(2 weeks ago)
Commons ChamberI am sorry to hear that the Conservative-run council in South Norfolk has not completed 60% of the applications for help with heating oil. The Government made more than £50 million available and targeted it at such places and at my hon. Friend’s constituents, who need it most. I am very happy to follow up with the council to ensure that people get the support they need.
Carla Denyer (Bristol Central) (Green)
I am relieved that the Government are now committed to breaking—[Interruption.]
Order. Can we proceed without an unseemly exchange across the Dispatch Box? I would like to be able to hear the question from the hon. Member for Bristol Central (Carla Denyer), and I am sure that the Chancellor might also like to hear it so that she can respond.
Carla Denyer
I am relieved that the Government are now committed to breaking the price link between expensive gas and cheap renewables, but given that the proposed solution is voluntary for electricity generators, how will the Chancellor ensure that the proposals that she and the Secretary of State for Energy Security and Net Zero are putting forward will actually deliver substantially lower bills? If I send them to her office, will she consider the proposals from the think-tank Commonwealth for a mandated, not-optional, fixed-price model to ensure that billpayers are not left at the mercy of the volatile international fossil fuel market?
As I set out in my statement and as the hon. Lady said, we are delinking gas and electricity prices. That is the right policy, and we will achieve it through the increase in the electricity generator levy. By increasing it from 45% to 55%, we are providing a very strong incentive for companies that still get market prices to move on to contracts for difference to avoid the electricity generator levy. If they do not go on to a contract for difference, they will continue to pay the electricity generator levy, which I have extended today, and we can use that money to help people with their prices.
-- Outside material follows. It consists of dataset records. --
(** Both searches, at a root in progress, return the value of the first best
    column of the move ordering and record that column. *)
Lemma root_choice (g : Globals) (s : State) (fuel : nat) (depth : Z) :
  columns_in_range -> in_progress_has_column ->
  max_player g <> min_player g ->
  NoDup (get_possible_columns s) ->
  cutoff g s depth = false ->
  bounded g (S fuel) s depth = true ->
  exists h rest n1 n2,
    sorted_columns g s = Ok (h :: rest)
    /\ minimax_ab g (S fuel) (new_Node s (-1)) (max_player g) NInf PInf depth
       = Ok (snd (first_best
                    (fun c => minimax_value g fuel (generate_successor_state s c)
                                false (depth + 1))
                    rest
                    (h, minimax_value g fuel (generate_successor_state s h)
                          false (depth + 1))), n1)
    /\ chosen_succ n1
       = Some (fst (first_best
                      (fun c => minimax_value g fuel (generate_successor_state s c)
                                  false (depth + 1))
                      rest
                      (h, minimax_value g fuel (generate_successor_state s h)
                            false (depth + 1))))
    /\ negascout g (S fuel) (new_Node s (-1)) (max_player g) NInf PInf depth
       = Ok (snd (first_best
                    (fun c => minimax_value g fuel (generate_successor_state s c)
                                false (depth + 1))
                    rest
                    (h, minimax_value g fuel (generate_successor_state s h)
                          false (depth + 1))), n2)
    /\ chosen_succ n2
       = Some (fst (first_best
                      (fun c => minimax_value g fuel (generate_successor_state s c)
                                  false (depth + 1))
                      rest
                      (h, minimax_value g fuel (generate_successor_state s h)
                            false (depth + 1)))).
Proof.
  intros Hrange Hcol Hpl Hnd Hcut Hb.
  set (t := fun c => minimax_value g fuel (generate_successor_state s c) false
                       (depth + 1)).
  destruct (sorted_columns_in_range g s (Hrange s)) as [l Hl].
  assert (Hne : l <> []).
  { apply (sorted_columns_nonempty _ _ Hl), Hcol.
    now apply cutoff_false_in_progress with (g := g) (depth := depth). }
  destruct l as [| h rest]; [congruence |].
  assert (Hndl : NoDup (h :: rest))
    by (apply (Permutation_NoDup (sorted_columns_permutation _ _ Hl) Hnd)).
  assert (Hchild : forall c, In c (h :: rest) ->
            bounded g fuel (generate_successor_state s c) (depth + 1) = true).
  { intros c Hc. apply bounded_child; trivial. now apply (sorted_columns_In g s c Hl). }
  assert (Hfin : forall c, In c (h :: rest) -> Ext.finite (t c)).
  { intros c Hc. apply minimax_value_finite; auto. }
  assert (Hans1 : answers (minimax_ab g fuel) s (min_player g) depth t (h :: rest)).
  { intros c Hc a b Hab.
    destruct (minimax_ab_correct g Hrange Hpl fuel
                (new_Node (generate_successor_state s c) c) (min_player g) a b
                (depth + 1) Hab (Hchild c Hc)) as (v & n & Hv & Hw).
    exists v, n. split; [exact Hv |].
    rewrite (player_eqb_neq (not_eq_sym Hpl)) in Hw. exact Hw. }
  assert (Hans2 : answers (negascout g fuel) s (min_player g) depth
                    (fun c => Ext.neg (t c)) (h :: rest)).
  { intros c Hc a b Hab.
    destruct (negascout_correct g Hrange Hcol Hpl fuel
                (new_Node (generate_successor_state s c) c) (min_player g) a b
                (depth + 1) Hab (Hchild c Hc)) as (v & n & Hv & Hw).
    exists v, n. split; [exact Hv |].
    unfold negamax_value in Hw. rewrite (player_eqb_neq (not_eq_sym Hpl)) in Hw.
    exact Hw. }
  pose proof (Hfin h (or_introl eq_refl)) as Hfh.
  (* alpha-beta *)
  destruct (Hans1 h (or_introl eq_refl) NInf PInf I) as (v1 & m1 & Hv1 & Hw1).
  apply within_full in Hw1. subst v1.
  destruct (@max_loop_first_best _ _ g (minimax_ab g fuel) s depth t rest
              (set_chosen_succ (new_Node s (-1)) h) h (t h) eq_refl eq_refl Hfh)
    as (n1 & Hloop1 & Hch1).
  { intros c Hc. apply Hans1. now right. }
  { intros c Hc. apply Hfin. now right. }
  (* NegaScout *)
  destruct (Hans2 h (or_introl eq_refl) NInf PInf I) as (v2 & m2 & Hv2 & Hw2).
  apply within_full in Hw2. subst v2.
  destruct (@negascout_loop_first_best _ _ (negascout g fuel) s depth (min_player g) h
              (fun c => Ext.neg (t c)) rest
              (set_chosen_succ (new_Node s (-1)) h) h (t h) eq_refl eq_refl Hfh)
    as (n2 & Hloop2 & Hch2).
  { now inversion Hndl. }
  { intros c Hc. apply Hans2. now right. }
  { intros c Hc. apply neg_finite, Hfin. now right. }
  rewrite (first_best_ext (fun c => Ext.neg (Ext.neg (t c))) t) in Hloop2, Hch2
    by (intros; apply neg_involutive).
  exists h, rest, n1, n2. split; [exact Hl |]. repeat split.
  - cbn [minimax_ab state new_Node]. rewrite Hcut, Hl. cbn [bind].
    rewrite player_eqb_refl. cbn [max_loop state new_Node]. rewrite Hv1.
    cbn [bind fst]. rewrite (finite_above_NInf _ Hfh), (geb_finite_PInf _ Hfh).
    exact Hloop1.
  - exact Hch1.
  - cbn [negascout state new_Node]. rewrite Hcut, Hl. cbn [bind].
    rewrite (player_eqb_neq Hpl).
    cbn [negascout_loop first_col hd state new_Node]. rewrite Z.eqb_refl.
    change (Ext.neg PInf) with NInf. change (Ext.neg NInf) with PInf.
    rewrite Hv2. cbn [bind fst]. rewrite neg_involutive.
    rewrite !(max_from_NInf _ Hfh), (geb_finite_PInf _ Hfh).
    exact Hloop2.
  - exact Hch2.
Qed.

End OptimalMove.

Section SearchContracts.

Context {State : Type} {API : StateAPI State}.

(** X9: alpha-beta minimax answers every window [a < b] soundly: the value
    it returns is the minimax value of the node when it falls strictly inside
    the window, is at least the minimax value when it is [a] or less, and at
    most the minimax value when it is [b] or more. *)
Theorem minimax_ab_window (g : Globals) (fuel : nat) (node : Node State)
    (p : player) (a b : ext) (depth : Z) :
  columns_in_range -> max_player g <> min_player g ->
  Ext.lt a b -> bounded g fuel (state node) depth = true ->
  exists v n,
    minimax_ab g fuel node p a b depth = Ok (v, n)
    /\ (Ext.lt a v -> Ext.lt v b ->
        v = minimax_value g fuel (state node) (player_eqb p (max_player g)) depth)
    /\ (Ext.le v a ->
        Ext.le (minimax_value g fuel (state node) (player_eqb p (max_player g)) depth) v)
    /\ (Ext.le b v ->
        Ext.le v (minimax_value g fuel (state node) (player_eqb p (max_player g)) depth)).
Proof.
  intros Hrange Hpl Hab Hb.
  destruct (minimax_ab_correct g Hrange Hpl fuel node p a b depth Hab Hb)
    as (v & n & Hv & H1 & H2 & H3).
  exists v, n. split; [exact Hv |]. repeat split; auto.
  intros Hav Hvb. destruct (H3 Hav Hvb). now apply le_antisym.
Qed.

(** X10: NegaScout answers every window [a < b] soundly for the player to
    move: its value is the negamax value of the node strictly inside the
    window, an upper bound of it at [a] or below, a lower bound at [b] or
    above; the null-window probes and re-searches lose nothing. *)
Theorem negascout_window (g : Globals) (fuel : nat) (node : Node State)
    (p : player) (a b : ext) (depth : Z) :
  columns_in_range -> in_progress_has_column -> max_player g <> min_player g ->
  Ext.lt a b -> bounded g fuel (state node) depth = true ->
  exists v n,
    negascout g fuel node p a b depth = Ok (v, n)
    /\ (Ext.lt a v -> Ext.lt v b -> v = negamax_value g fuel (state node) p depth)
    /\ (Ext.le v a -> Ext.le (negamax_value g fuel (state node) p depth) v)
    /\ (Ext.le b v -> Ext.le v (negamax_value g fuel (state node) p depth)).
Proof.
  intros Hrange Hcol Hpl Hab Hb.
  destruct (negascout_correct g Hrange Hcol Hpl fuel node p a b depth Hab Hb)
    as (v & n & Hv & H1 & H2 & H3).
  exists v, n. split; [exact Hv |]. repeat split; auto.
  intros Hav Hvb. destruct (H3 Hav Hvb). now apply le_antisym.
Qed.

Lemma agents_choice (fuel : nat) (g0 : Globals) (s : State) (depth : Z) :
  columns_in_range -> in_progress_has_column ->
  NoDup (get_possible_columns s) ->
  get_state_status s = None ->
  bounded (set_globals s depth) (S fuel) s 0 = true ->
  exists c,
    MinimaxABAgent_get_chosen_column (S fuel) g0 s depth
    = Ok (set_globals s depth, Some c)
    /\ Negascout_get_chosen_column (S fuel) g0 s depth
       = Ok (set_globals s depth, Some c)
    /\ In c (get_possible_columns s)
    /\ minimax_value (set_globals s depth) fuel (generate_successor_state s c) false 1
       = minimax_value (set_globals s depth) (S fuel) s true 0
    /\ forall c', In c' (get_possible_columns s) ->
         Ext.le (minimax_value (set_globals s depth) fuel
                   (generate_successor_state s c') false 1)
                (minimax_value (set_globals s depth) fuel
                   (generate_successor_state s c) false 1).
Proof.
  intros Hrange Hcol Hnd Hs Hb.
  pose proof (set_globals_players s depth) as Hpl.
  destruct (root_choice (set_globals s depth) s fuel 0 Hrange Hcol Hpl Hnd
              (root_not_cut s depth Hs) Hb)
    as (h & rest & n1 & n2 & Hl & H1 & Hc1 & H2 & Hc2).
  change (0 + 1) with 1 in *.
  set (t := fun c => minimax_value (set_globals s depth) fuel
                       (generate_successor_state s c) false 1) in *.
  set (best := first_best t rest (h, t h)) in *.
  assert (Hval : t (fst best) = snd best)
    by exact (first_best_value t rest h eq_refl).
  assert (Hmem : In (fst best) (get_possible_columns s)).
  { apply (sorted_columns_In (set_globals s depth) s (fst best) Hl).
    apply first_best_member. }
  destruct (searches_agree (set_globals s depth) s (S fuel) 0 Hrange Hcol Hpl Hb)
    as (m1 & m2 & Hm1 & _).
  rewrite H1 in Hm1.
  assert (Hroot : snd best
                  = minimax_value (set_globals s depth) (S fuel) s true 0).
  { unfold best. injection Hm1 as Hroot _. exact Hroot. }
  exists (fst best).
  unfold MinimaxABAgent_get_chosen_column, Negascout_get_chosen_column.
  rewrite H1, H2. cbn [bind snd]. rewrite Hc1, Hc2.
  repeat split; trivial.
  - change (t (fst best)
            = minimax_value (set_globals s depth) (S fuel) s true 0).
    now rewrite Hval.
  - intros c' Hc'. change (Ext.le (t c') (t (fst best))). rewrite Hval.
    apply (sorted_columns_In (set_globals s depth) s c' Hl) in Hc'.
    destruct (first_best_largest t rest h (t h)) as [Hh Hrest].
    destruct Hc' as [<- | Hc']; [exact Hh | now apply Hrest].
Qed.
The hon. Lady’s commitment to lower prices and more secure supply would be a bit more credible if the Green party did not oppose new nuclear and the Planning and Infrastructure Act 2025, which will make it easier to build the infrastructure investment in renewables and clean energy that we desperately need to lower bills and get ourselves off fossil fuels.
(1 year, 4 months ago)
Commons Chamber
Pippa Heylings
These hikes in employer national insurance contributions are not just numbers on a spreadsheet, but will have real and damaging consequences and will strike at the heart of small and medium-sized businesses, which are the backbone of our economy. In my constituency in South Cambridgeshire, we have one of the highest densities of small and medium-sized enterprises, principally in the biotech and life sciences sector, which is a growth area for our economy. It is critical that we get this right, and I have heard from the sector that it is troubled by this legislation.
More worryingly, the consequences will extend to our social and healthcare sectors, which are already under immense strain. GP surgeries and care homes across the UK are at risk of being severely impacted. Those are essential frontline services, which are essential to supporting the NHS and to fulfilling this Government’s mission of moving from treatment to prevention, and from hospital to community.
How can we expect to tackle the backlog in routine operations, and how can we deal with the winter waiting lists at accident and emergency, and with so much pain and anguish, if the primary care providers that form the foundation of our healthcare system are being undermined by this tax increase?
Carla Denyer (Bristol Central) (Green)
I thank the hon. Member for allowing me to speak briefly. She references primary care. I have heard from five different GP surgeries in my constituency, who have written to me to warn that the national insurance increase will directly undermine patient care, when GP practices are already under severe financial strain due to years of neglect. Does she agree that the Government’s process of addressing national insurance costs via GP contract negotiations is just too slow? It could go on until spring, but practices are making staffing decisions right now.
Pippa Heylings
I agree. What the hon. Member says is critical, and I will come on to the situation with our GPs. The Lib Dems continue to highlight the point that to fix the NHS, we have to fix the social care crisis. Freeing up hospital beds requires us to fix the social care sector. According to research, 60% of the UK’s care home beds are provided by private companies, which are on the brink of bankruptcy and are being tipped over the edge thanks to these changes and rises in employers’ national insurance contributions. We do not understand how that can align with the plans of the Chancellor and the Health Secretary to alleviate pressure on hospitals and ensure effective healthcare delivery.